Regulated utilities, for example, span a wide spectrum in terms of how their business model is positioned to succeed in this environment of flat-to-declining electricity consumption. Many remain attached to volumetric sales rate mechanisms. Others are pushing forward with electric utility transformation based on an electricity services-oriented business model, as opposed to serving as an electricity vendor. Such a services-oriented model may offer growth opportunities through efficiency investments that are added to the rate base. While a volumetric sales model may offer upside in a rising energy consumption environment, it exposes equity and debt investors to significant risk exposure when such drastic gains take place in an energy efficiency environment, not to mention the current and expected future impacts of distributed energy resources (e.g., rooftop solar) and energy storage.

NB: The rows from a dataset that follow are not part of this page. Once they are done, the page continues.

Record wake_inv (s : SenderSys) : Prop := {
  wi_jobs : map_Forall (fun _ t => job_notifies t) (jobs s);
  wi_wake : run_at s = Sleeping -> queued (sd_queue (sender s)) <> [] -> woken s;
}.

(** Only a task that owes nothing ends, and one that owes only notifies. *)
Lemma owing_notifies {B X} (e : E X) (k : X -> Prog E B) owes :
  notifies_from (Vis e k) owes -> owes = true -> exists op : SenderOp X, sender_op e = Some op /\ op_owes op = false.
Proof. intros [[->|Hop] _] Ho; [done|done]. Qed.

Lemma notify_ready X (e : E X) (op : SenderOp X) sd w a x sd' w' :
  sender_op e = Some op -> op_owes op = false -> perform_any e sd w a = Val (x, sd', w') -> sd_ready sd' = true.
Proof.
  intros He Ho. unfold perform_any. rewrite He. destruct op; [done|]. simpl. by intros [= <- <- <-].
Qed.

Lemma notify_no_panic X (e : E X) (op : SenderOp X) sd w a r :
  sender_op e = Some op -> op_owes op = false -> perform_any e sd w a <> Panic r.
Proof. intros He Ho. unfold perform_any. rewrite He. by destruct op. Qed.

Lemma woken_delete s i t :
  jobs s !! i = Some t -> st_owes t = false -> woken s -> woken (task_end i t s).
Proof.
  intros Hi Ho [Hr|(j & u & Hj & Hu)]; [by left|]. right. exists j, u. split; [|done].
  simpl. rewrite lookup_delete_ne; [done|]. intros ->. congruence.
Qed.

Lemma task_end_wake s i t :
  jobs s !! i = Some t -> st_owes t = false -> wake_inv s -> wake_inv (task_end i t s).
Proof.
  intros Hi Ho [Hw Hs]. split; simpl.
  - by apply map_Forall_delete.
  - intros Hr Hq. by apply woken_delete; [..|apply Hs].
Qed.
(** ** Properties *)

(** C23: a send signs the transaction with the fields of the message, the
    nonce, the tip and a max fee of base fee plus tip, and asks the node to
    broadcast the signed envelope exactly once, unless the wallet refuses to
    sign: then nothing is broadcast.  It is [Confirmed] or [Reverted] with its
    hash exactly when the node took it, its watcher was registered and fired,
    and the receipt has status true or false; [Dropped] with its hash exactly
    when it was watched and the watcher gave up or no receipt could be had; an
    error exactly when the signature, the broadcast or the registration was
    refused, the last although the transaction is out.  A max fee beyond u128
    panics before anything is signed, with overflow checks on. *)
Theorem send_transaction_outcomes msg fee nonce s :
  (in_range u128 (base_fee fee + eth_priority_fee fee) ->
   let tx := MkTx (ws_chain_id (bk_chain node)) (to msg) (value msg) (data msg) nonce (gas msg)
     (base_fee fee + eth_priority_fee fee) (eth_priority_fee fee) in
   exists r,
    run_alone alone (eth_send_transaction msg fee nonce) s =
      (Val r, match bk_sign node tx with
              | Ok env => set_al_broadcast (al_broadcast s ++ [env]) s
              | Err _ => s
              end) /\
    (forall h, r = Ok (Confirmed h) <-> watched_as tx h /\ receipt_status h true) /\
    (forall h, r = Ok (Reverted h) <-> watched_as tx h /\ receipt_status h false) /\
    (forall h, r = Ok (Dropped h) <-> watched_as tx h /\ out_of_sight h) /\
    (forall e, r = Err e <->
       (exists m, e = ChainError (Signing m) /\ bk_sign node tx = Err m) \/
       (exists env ke, e = ChainError (Rpc ke) /\ bk_sign node tx = Ok env /\ bk_broadcast node env = Err ke) \/
       (exists h m, e = PendingTransactionError m /\ sent_as tx h /\ bk_register node h = Err m))) /\
  (~ in_range u128 (base_fee fee + eth_priority_fee fee) -> overflow_checks = true ->
   run_alone alone (eth_send_transaction msg fee nonce) s = (Panic Overflow, s)).
Proof.
  split.
  - intros Hr tx. unfold eth_send_transaction, build_tx. rewrite add_w_ok by done. simpl. unfold Chain_id. fold tx.
    rewrite by_chain_send. destruct (bk_sign node tx) as [env|m] eqn:Hsign; simpl; [|outcomes].
    destruct (bk_broadcast node env) as [h|ke] eqn:Hsend; simpl; [|outcomes].
    destruct (bk_register node h) as [[]|m] eqn:Hreg; simpl; [|outcomes].
    destruct (bk_await node h) as [h'|e] eqn:Hwait; simpl; [|outcomes].
    rewrite by_chain_receipt. destruct (bk_receipt node h) as [[receipt|]|e] eqn:Hrec; simpl; [|outcomes..].
    destruct (status receipt) eqn:Hst; outcomes.
  - intros Hr Hc. unfold eth_send_transaction, build_tx, add_w. rewrite arith_overflow by done. simpl. by rewrite Hc.
Qed.
Inductive step : Sys -> Sys -> Prop :=
  (* [subscribe_new_blocks().await?] *)
  | step_subscribed s :
      run_state s = Subscribing -> step s (with_run Selecting (shared s) s)
  | step_subscribe_failed s e :
      run_state s = Subscribing ->
      step s (with_run (Returned (from_chain (Err e))) (shared s) s)
  (* [block_stream.recv()] wins the [select!] *)
  | step_block s n :
      selecting (run_state s) = Some n ->
      step s (with_run (Syncing (sync (A := Eth))) (add_permits n (shared s)) s)
  | step_closed s n :
      selecting (run_state s) = Some n ->
      step s (with_run (Returned (Err SubscriptionClosed)) (add_permits n (shared s)) s)
  (* [replay.sync().await?] *)
  | step_sync s X (e : EthE X) k answer x sh :
      run_state s = Syncing (Vis e k) -> env_ok e answer ->
      perform e (shared s) answer = Val (x, sh) ->
      step s (with_run (Syncing (k x)) sh s)
  | step_sync_panics s X (e : EthE X) k answer r :
      run_state s = Syncing (Vis e k) -> env_ok e answer ->
      perform e (shared s) answer = Panic r ->
      step s (with_run (Panicked r) (shared s) s)
  | step_sync_crash s r :
      run_state s = Syncing (Crash r) -> step s (with_run (Panicked r) (shared s) s)
  | step_synced s :
      run_state s = Syncing (Ret (Ok tt)) -> step s (with_run Selecting (shared s) s)
  | step_sync_failed s e :
      run_state s = Syncing (Ret (Err e)) ->
      step s (with_run (Returned (Err e)) (shared s) s)
  (* [process_next_message] *)
  | step_acquire s :
      run_state s = Selecting -> (0 < max_in_flight (shared s))%nat ->
      step s (with_run Acquired (take_permit (shared s)) s)
  | step_dispatch s m q i :
      run_state s = Acquired -> pop (queue (shared s)) = Some (m, q) -> tasks s !! i = None ->
      step s {| shared := set_queue q (shared s); run_state := Selecting;
                tasks := <[i := {| role := Worker (length (dispatched s)) m; permit := true;
                                   code := spawned_task (A := Eth) m;
                                   hold := free |}]> (tasks s);
                calls := calls s; submitted := submitted s; dispatched := m :: dispatched s;
                confirmed := confirmed s; broadcasts := broadcasts s |}
  | step_empty s :
      run_state s = Acquired -> pop (queue (shared s)) = None ->
      step s (with_run Waiting (add_permits 1 (shared s)) s)
  | step_wake s :
      run_state s = Waiting -> message_ready (shared s) = true ->
      step s (with_run Selecting (set_ready false (shared s)) s)
  (* a caller of [add_message] *)
  | step_caller s m i :
      message_sane m -> tasks s !! i = None ->
      step s {| shared := shared s; run_state := run_state s;
                tasks := <[i := {| role := Caller m; permit := false; code := add_message m;
                                   hold := free |}]> (tasks s);
                calls := m :: calls s; submitted := submitted s; dispatched := dispatched s;
                confirmed := confirmed s; broadcasts := broadcasts s |}
  (* the tasks *)
  | step_task s i t X (e : EthE X) k answer x sh :
      tasks s !! i = Some t -> code t = Vis e k -> env_ok e answer ->
      perform e (shared s) answer = Val (x, sh) ->
      step s {| shared := sh; run_state := run_state s;
                tasks := <[i := {| role := role t; permit := permit t; code := k x;
                                   hold := eth_next_state e (hold t) x |}]> (tasks s);
                calls := calls s; submitted := submits e ++ submitted s;
                dispatched := dispatched s; confirmed := confirms e ∪ confirmed s;
                broadcasts := sends (role t) e ++ broadcasts s |}
  | step_task_panics s i t X (e : EthE X) k answer r :
      tasks s !! i = Some t -> code t = Vis e k -> env_ok e answer ->
      perform e (shared s) answer = Panic r ->
      step s (end_task i t s)
  | step_task_crash s i t r :
      tasks s !! i = Some t -> code t = Crash r -> step s (end_task i t s)
  | step_task_ends s i t :
      tasks s !! i = Some t -> code t = Ret tt -> step s (end_task i t s).
(* ===== verification/EthOnce.v ===== *)
(** * A message is mined at most once

    What the tasks of the Ethereum sender send to the node, seen over the
    whole run: each call of [add_message] pushes its message once, each pushed
    message is dispatched once, and everything a dispatch sends carries one
    nonce.  A chain that takes one transaction per nonce then mines at most
    one transaction per call. *)

From stdpp Require Import gmap strings relations sorting.
From S2P Require Import Prelude Prog BinaryHeap Errors Chain Message PriorityQueue.
From S2P Require Import NonceManager GasPrice Adapter Sender Ethereum EthContract EthSystem EthRun.

(** All transactions of a dispatch share the nonce of the first. *)
Lemma attempts_nonce id m l tx tx' :
  attempts id m l -> tx ∈ l -> tx' ∈ l -> tx_nonce tx = tx_nonce tx'.
Proof.
  intros (_ & _ & Hsort).
  assert (forall x, x ∈ l -> Some (tx_nonce x) = tx_nonce <$> last l) as Hlast.
  { induction Hsort as [|y l Hl IH Hhd]; intros x; [by intros ?%not_elem_of_nil|].
    destruct l as [|z l]; [by intros ->%list_elem_of_singleton|].
    rewrite last_cons_cons. intros [->|Hx]%elem_of_cons; [|by apply IH].
    rewrite <- (IH z) by (by left). apply HdRel_inv in Hhd as (_ & _ & _ & _ & Hn & _). by f_equal. }
  intros Hx Hx'. apply Hlast in Hx, Hx'. congruence.
Qed.

Section once.
Context `{BuildProfile} {HM : MaxHeap pm_le}.
Context (chain_id address chain_nonces : Z).

(** The transactions that are mined, with the number of their dispatch: some
    that were sent, no two with the same nonce. *)
Record mined_by (s : Sys) (mined : list (nat * TxEip1559)) : Prop := {
  mined_sent : forall jt, jt ∈ mined -> jt ∈ broadcasts s;
  mined_nonces : NoDup (tx_nonce ∘ snd <$> mined);
}.

Lemma mined_jobs k s mined :
  inv chain_id chain_nonces k s -> mined_by s mined -> NoDup mined.*1.
Proof.
  intros Hinv [Hsent Hnonces]. pose proof (inv_history _ _ _ _ Hinv) as Hh.
  pose proof (proj1 (NoDup_alt _) Hnonces) as Hn. apply NoDup_alt. intros i i' j Hi Hi'.
  rewrite !list_lookup_fmap, !fmap_Some in Hi, Hi'.
  destruct Hi as ([j1 tx] & Hi & Ej), Hi' as ([j2 tx'] & Hi' & Ej'). simpl in Ej, Ej'. subst j1 j2.
  apply (Hn i i' (tx_nonce tx)); rewrite list_lookup_fmap; [by rewrite Hi|].
  rewrite Hi'. simpl. f_equal.
  pose proof (Hsent _ (list_elem_of_lookup_2 _ _ _ Hi)) as Htx.
  pose proof (Hsent _ (list_elem_of_lookup_2 _ _ _ Hi')) as Htx'.
  pose proof (hist_numbers _ _ Hh _ _ Htx) as Hlt.
  destruct (rev (dispatched s) !! j) as [m|] eqn:Hm.
  2: { apply lookup_ge_None in Hm. rewrite length_rev in Hm. lia. }
  eapply attempts_nonce; [by apply (hist_attempts _ _ Hh _ _ Hm)|by apply elem_of_txs_of..].
Qed.

(** C1: Each call of [add_message] leads to at most one mined transaction:
    the calls are those that have not pushed yet, the dispatched messages and
    the queued ones, each once; whatever a dispatch sends are at most
    [MAX_RETRIES] transactions with the recipient, value, data and gas of its
    message, all under one nonce; so on a chain that takes one transaction
    per nonce, no dispatch has two transactions mined, whatever the node
    answers, however often transactions are replaced, and in whatever order
    blocks, tasks and callers run. *)
Theorem mined_at_most_once n k s mined :
  nonce_room chain_nonces n k -> reached chain_id address chain_nonces n k s ->
  mined_by s mined ->
  calls s ≡ₚ pending_calls (tasks s) ++ dispatched s ++ queued (queue (shared s)) /\
  (forall j m, rev (dispatched s) !! j = Some m -> attempts chain_id m (txs_of j (broadcasts s))) /\
  NoDup mined.*1 /\
  (forall j tx, (j, tx) ∈ mined -> exists m, rev (dispatched s) !! j = Some m /\ carries m tx) /\
  (length mined <= length (calls s))%nat.
Proof.
  intros Hroom Hs Hm. pose proof (reached_inv _ _ _ n k s Hroom Hs) as Hinv.
  pose proof (inv_history _ _ _ _ Hinv) as Hh.
  assert (calls s ≡ₚ pending_calls (tasks s) ++ dispatched s ++ queued (queue (shared s))) as Hcalls.
  { by rewrite (hist_calls _ _ Hh), (inv_log _ _ _ _ Hinv). }
  pose proof (mined_jobs _ _ _ Hinv Hm) as Hnd.
  assert (forall j tx, (j, tx) ∈ mined -> (j < length (dispatched s))%nat) as Hlt.
  { intros j tx Hj. by apply (hist_numbers _ _ Hh j tx), Hm. }
  split; [done|]. split; [apply Hh|]. split; [done|]. split.
  - intros j tx Hj. destruct (lookup_lt_is_Some_2 (rev (dispatched s)) j) as [m Hjm].
    { rewrite length_rev. by eapply Hlt. }
    exists m. split; [done|]. destruct (hist_attempts _ _ Hh j m Hjm) as (_ & Hall & _).
    rewrite Forall_forall in Hall. apply Hall, elem_of_txs_of. by apply Hm.
  - rewrite Hcalls, !length_app. rewrite <- (length_fmap fst mined).
    assert (length mined.*1 <= length (seq 0 (length (dispatched s))))%nat as Hle.
    { apply submseteq_length, NoDup_submseteq; [done|]. intros j [[j' tx] [-> Hj]]%list_elem_of_fmap.
      apply elem_of_seq. simpl. specialize (Hlt _ _ Hj). lia. }
    rewrite length_seq in Hle. lia.
Qed.

End once.

Section witnesses.
#[local] Instance once_build : BuildProfile := true.
#[local] Instance once_heap : MaxHeap pm_le := BinaryHeap_max_heap pm_le.

(** A node that accepts every transaction and then loses sight of it. *)
Definition lossy : Answers := {|
  env_now := 5000;
  env_latency := 1;
  env_node := {| node_chain_id := 1; node_send := fun tx => Ok (tx_max_priority_fee_per_gas tx);
    node_register := fun _ => Ok tt; node_await := fun _ => Err "timeout"%string;
    node_receipt := fun _ => Ok None |};
  env_nonce := Ok 5;
|}.

Lemma lossy_fits : env_fits 1 10 lossy.
Proof. repeat split; done || lia. Qed.

(** One message is sent three times, with rising tips, and given up. *)
Definition thrice : list Act :=
  [Subscribed; Call demo_message 0] ++ replicate 3 (TaskEvent 0) ++ [TaskEnds 0; Acquire; Dispatch 1]
    ++ replicate 24 (TaskEvent 1) ++ [TaskEnds 1].

Lemma thrice_sane : Forall sane_act thrice.
Proof. repeat (constructor; [try exact I; exact demo_sane|]). constructor. Qed.

Definition sent_tips (s : Sys) : list (nat * Z * Z) :=
  (fun jt => (jt.1, tx_nonce jt.2, tx_max_priority_fee_per_gas jt.2)) <$> broadcasts s.

Lemma thrice_runs :
  scenario 77 lossy thrice (initial 5) sent_tips =
    Some [(0%nat, 5, 4377600000); (0%nat, 5, 3648000000); (0%nat, 5, 3040000000)].
Proof. vm_compute. reflexivity. Qed.

Lemma mined_at_most_once_witness : exists s tx,
  reached 1 77 10 5 (length thrice) s /\
  sent_tips s = [(0%nat, 5, 4377600000); (0%nat, 5, 3648000000); (0%nat, 5, 3040000000)] /\
  mined_by s [tx] /\ (1 <= length (calls s))%nat.
Proof.
  destruct (scenario_reached 1 77 10 lossy thrice 5 sent_tips _ lossy_fits thrice_sane thrice_runs)
    as (s & Hs & Hv).
  destruct (broadcasts s) as [|tx l] eqn:Hb; [unfold sent_tips in Hv; rewrite Hb in Hv; discriminate|].
  exists s, tx.
  assert (mined_by s [tx]) as Hm.
  { split; [rewrite Hb; intros jt ->%list_elem_of_singleton; left|apply NoDup_singleton]. }
  split; [exact Hs|]. split; [exact Hv|]. split; [exact Hm|].
  refine (proj2 (proj2 (proj2 (proj2 (mined_at_most_once 1 77 10 5 (length thrice) s [tx] _ Hs Hm))))).
  split; [lia|by vm_compute].
Defined.
End witnesses.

Investors must analyze management strategy related to efficiency, including the rate structures and incentives that can enable a company to add value in this environment. Such variations in business model that pertain to how well sustainability drivers have been incorporated will increasingly determine financial risks and returns of investments.
Corporate Disclosures Confirm Value Impacts
An analysis of corporate disclosures confirms the importance of end-user efficiency in the industry: a review of the prevalence of the term “energy efficiency” in disclosures yields striking results. In 1995, this term appeared in the 10-K or annual report of only two publicly traded utilities. By 2005, this increased to 32 utilities, and by 2015, it more than doubled again to 70 utilities (only a small portion of this increase can be attributed to the growth in the number of publicly traded utilities). Disclosures often address energy efficiency in the context of key risk factors, discussion of operating performance, and results in management discussion and analysis, as well as revisions to rate structures, which ultimately determine financial performance.
According to an analysis by SASB, 100% of leading U.S.-listed electric utilities provide 10-K disclosures on the overall topic of energy efficiency. A heartening 70% of such disclosures include metrics. However, investors need more standardized and decision-useful information to analyze how utilities are weathering this industry transformation. In fact, the leading utilities use well over 20 different types and forms of metrics in order to communicate performance on this issue to investors. The message is clear: the market needs standardized disclosures on the vitally important topic of energy efficiency. Without effective information, investors run the risk of failing to account for the impact of energy efficiency on the power sector.
Bryan Esterly is the Infrastructure sector analyst for the Sustainability Accounting Standards Board (SASB).